§ INFORMATION SHOWN
Lemma Less_spec h i j : i < Len h -> j < Len h -> Less h i j = Ok (K (h_data h) i <? K (h_data h) j)%N.
Proof.
  unfold Len. intros [x Hx]%lookup_lt_is_Some_2 [y Hy]%lookup_lt_is_Some_2. unfold Less, index, K. rewrite Hx, Hy. done.
Qed.

Lemma K_swap l i j k : i < length l -> j < length l ->
  K (swap_list l i j) k = if decide (k = i) then K l j else if decide (k = j) then K l i else K l k.
Proof.
  intros [x Hx]%lookup_lt_is_Some_2 [y Hy]%lookup_lt_is_Some_2. unfold K. rewrite (lookup_swap _ _ _ _ _ _ Hx Hy).
  repeat case_decide; rewrite ?Hx, ?Hy; done.
Qed.

(** The items are permuted below [n] and the map follows. *)
Record moved (p : ShardPrimary) (n : nat) (h h' : batchHeap) : Prop := {
  mv_coherent : coherent p h';
  mv_len : Len h' = Len h;
  mv_beyond : forall k, n <= k -> h_data h' !! k = h_data h !! k;
  mv_items : forall x, x ∈ h_data h' <-> x ∈ h_data h
}.

Lemma moved_refl p n h : coherent p h -> moved p n h h.
Proof. by split. Qed.
Lemma moved_trans p n h1 h2 h3 : moved p n h1 h2 -> moved p n h2 h3 -> moved p n h1 h3.
Proof. intros [? ? Hb Hi] [? ? Hb' Hi']. split; [done|congruence|intros k Hk; by rewrite Hb', Hb|intros x; by rewrite Hi', Hi]. Qed.

Lemma Swap_moved p n h i j : coherent p h -> n <= Len h -> i < n -> j < n ->
  exists h', Swap h i j = Ok h' /\ moved p n h h' /\
    forall k, K (h_data h') k = if decide (k = i) then K (h_data h) j else if decide (k = j) then K (h_data h) i else K (h_data h) k.
Proof.
  intros Hc Hn Hi Hj. destruct (Swap_spec p h i j Hc) as (h' & E & Hd & Hc'); [lia..|]. unfold Len in Hn. exists h'. split; [done|]. split; [split|].
  - done.
  - unfold Len. by rewrite Hd, length_swap.
  - intros k Hk. rewrite Hd. destruct (lookup_lt_is_Some_2 (h_data h) i) as [x Hx]; [lia|]. destruct (lookup_lt_is_Some_2 (h_data h) j) as [y Hy]; [lia|].
    rewrite (lookup_swap _ _ _ _ _ _ Hx Hy). repeat case_decide; [lia|lia|done].
  - intros x. by rewrite Hd, elem_of_swap.
  - intros k. rewrite Hd. apply K_swap; lia.
Qed.

(** Decide the equalities of positions in the keys after a swap. *)
Ltac positions := repeat match goal with |- context [decide (?a = ?b)] => destruct (decide (a = b)); [try lia|]; try lia end.

Lemma up_spec p n fuel h j :
  coherent p h -> n <= Len h -> j < n -> j <= fuel ->
  (forall k, 0 < k < n -> k <> j -> (K (h_data h) (parent k) <= K (h_data h) k)%N) ->
  (forall k, 0 < k < n -> parent k = j -> 0 < j -> (K (h_data h) (parent j) <= K (h_data h) k)%N) ->
  exists h', up fuel h j = Ok h' /\ moved p n h h' /\ ordered n (h_data h').
Proof.
  intros Hc Hn. revert h j Hc Hn. induction fuel as [|fuel IH]; intros h j Hc Hn Hj Hf H1 H2; cbn [up].
  { exists h. split; [done|]. split; [by apply moved_refl|]. intros k Hk. apply H1; lia. }
  destruct (decide (parent j = j)) as [Ej|Ej].
  { exists h. split; [done|]. split; [by apply moved_refl|]. intros k Hk. apply H1; [done|]. intros ->. pose proof (parent_spec j). lia. }
  destruct (decide (j = 0)) as [->|Hj0]; [by rewrite parent_0 in Ej|]. pose proof (parent_spec j ltac:(lia)) as Hpj.
  rewrite Less_spec by lia. cbn [mbind outcome_bind]. destruct (N.ltb_spec (K (h_data h) j) (K (h_data h) (parent j))) as [Hlt|Hge]; cbn [negb].
  - destruct (Swap_moved p n h (parent j) j Hc Hn) as (h1 & -> & Hmv & HK); [lia..|]. cbn [mbind outcome_bind].
    destruct (IH h1 (parent j)) as (h' & E & Hmv' & Ho).
    + apply Hmv.
    + rewrite (mv_len _ _ _ _ Hmv). done.
    + lia.
    + lia.
    + intros k Hk Hki. pose proof (parent_spec k ltac:(lia)) as Hpk. rewrite !HK.
      destruct (decide (k = j)) as [->|Hkj].
      * positions.
      * pose proof (H1 k Hk Hkj). destruct (decide (k = parent j)); [done|]. destruct (decide (parent k = parent j)) as [Ep|Ep]; [rewrite Ep in *; lia|].
        destruct (decide (parent k = j)) as [Ep'|Ep']; [|done]. apply H2; [done|done|lia].
    + intros k Hk Epk Hpos. pose proof (parent_spec (parent j) Hpos) as Hpp. assert (parent (parent j) <> parent j /\ parent (parent j) <> j) as [? ?] by lia.
      pose proof (H1 (parent j) ltac:(lia) ltac:(lia)). rewrite !HK. destruct (decide (parent (parent j) = parent j)); [done|]. destruct (decide (parent (parent j) = j)); [done|].
      pose proof (parent_spec k ltac:(lia)). destruct (decide (k = parent j)); [lia|]. destruct (decide (k = j)) as [->|Hkj]; [done|].
      pose proof (H1 k Hk Hkj) as Hk1. rewrite Epk in Hk1. lia.
    + exists h'. split; [exact E|]. split; [by eapply moved_trans|done].
  - exists h. split; [done|]. split; [by apply moved_refl|]. intros k Hk. destruct (decide (k = j)) as [->|Hkj]; [done|by apply H1].
Qed.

§ WHAT TO WORK ON
Reproduce, exactly and only, the lines running from the one with "pose proof (parent_spec k ltac:(lia))." to the end of the listing above.

§ RESPONSE AREA
      pose proof (parent_spec k ltac:(lia)). destruct (decide (k = parent j)); [lia|]. destruct (decide (k = j)) as [->|Hkj]; [done|].
      pose proof (H1 k Hk Hkj) as Hk1. rewrite Epk in Hk1. lia.
    + exists h'. split; [exact E|]. split; [by eapply moved_trans|done].
  - exists h. split; [done|]. split; [by apply moved_refl|]. intros k Hk. destruct (decide (k = j)) as [->|Hkj]; [done|by apply H1].
Qed.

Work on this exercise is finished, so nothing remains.